Even Kagan, who plainly shared Metlitsky’s concerns about fostering an independent civil service, found it hard to swallow Metlitsky’s attempt to distinguish Freytag:
I guess what strikes me, Mr. Metlitsky, is that if you had a list and you said top 10 attributes of the judges that were involved in Freytag and the judges that are involved here, you’d pretty much say that nine of them are the same and maybe one is different… [I]t’s just so hard to get around … the commonalities of these judges and the judges in Freytag.
Indeed, as Metlitsky’s argument wound down, Kagan suggested to him that however much she liked his proposal as a matter of institutional design, she found it quite difficult to reconcile with the Constitution as it previously has been understood:
As I listen to you, and especially as I compare your test to some of the others on offer, you know, there seems to be a good deal to be said for yours, except I don’t know where it’s coming from, honestly.So you spent a lot of time in your brief talking like this is a historical test, this is a traditional test… And I guess it seems to me like the test actually, it’s sort of the opposite, the test you would make up if you were doing everything on a blank slate.

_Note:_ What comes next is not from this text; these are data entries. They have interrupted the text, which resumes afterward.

(* ===== verification/LogbookFacts.v ===== *)
(** * Facts about the logbook's operations

    What a write leaves in the store, described through [appended]: the
    operations of the log at one address are extended, those of every other
    log are the same, and no log appears or disappears. *)
From S2P Require Export Logbook Ancestors.

(** ** Operations by address *)
Definition ops_at (x : addr) (j : Journal) : option (list Op) :=
  lg_Ops <$> lookup_addr x (j_logs j).

Definition appended (a : addr) (extra : list Op) (j j' : Journal) : Prop :=
  ∀ x, ops_at x j' = (λ ops, if decide (x = a) then ops ++ extra else ops) <$> ops_at x j.

Lemma appended_refl a j : appended a [] j j.
Proof.
  intros x. destruct (ops_at x j); cbn; [|done]. case_decide; [by rewrite app_nil_r|done].
Qed.

Lemma appended_trans a e1 e2 j1 j2 j3 :
  appended a e1 j1 j2 → appended a e2 j2 j3 → appended a (e1 ++ e2) j1 j3.
Proof.
  intros H1 H2 x. rewrite (H2 x), (H1 x). destruct (ops_at x j1); cbn; [|done].
  case_decide; [by rewrite app_assoc|done].
Qed.

Lemma appended_nil a a' j j' : appended a [] j j' → appended a' [] j j'.
Proof.
  intros H x. rewrite (H x). destruct (ops_at x j); cbn; [|done].
  repeat case_decide; by rewrite ?app_nil_r.
Qed.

But I don’t really see what the source of this test is.
I suggested in my preview that Kagan’s views might be central to discerning the side to which the court might tip. A comment like that last one certainly makes it hazardous to say much about her likely disposition. I would, though, add two closing observations. First, the justices seem to view this as a case likely to have broad implications. Mark Perry (appearing on behalf of Lucia to challenge the appointments) tried repeatedly to limit the breadth of his argument to a small group of only 150 administrative law judges scattered around the federal government, suggesting that the court’s decision would apply only to cases of wholly adversarial adjudication – a group from which he pointedly tried to exclude Social Security adjudications. That approach seemed to accomplish little, as several justices (with Justice Sonia Sotomayor probably the most vehement) rejected Perry’s efforts to limit the breadth of a potential decision. Second, if any of my readers are thinking that the “originalist” camp is likely to accept these appointments, I would mention that the only comment of the often-voluble Gorsuch during the oral argument was a question about what the appropriate remedy would be if the existing appointments are held unconstitutional.
In sum, the defenders of the administrative state are not entirely out of the woods. Although some of the justices are sympathetic to the goals that motivate independent appointments, it is not at all clear that five of them will agree that those goals pass muster under the constitutional framework the court’s decisions establish.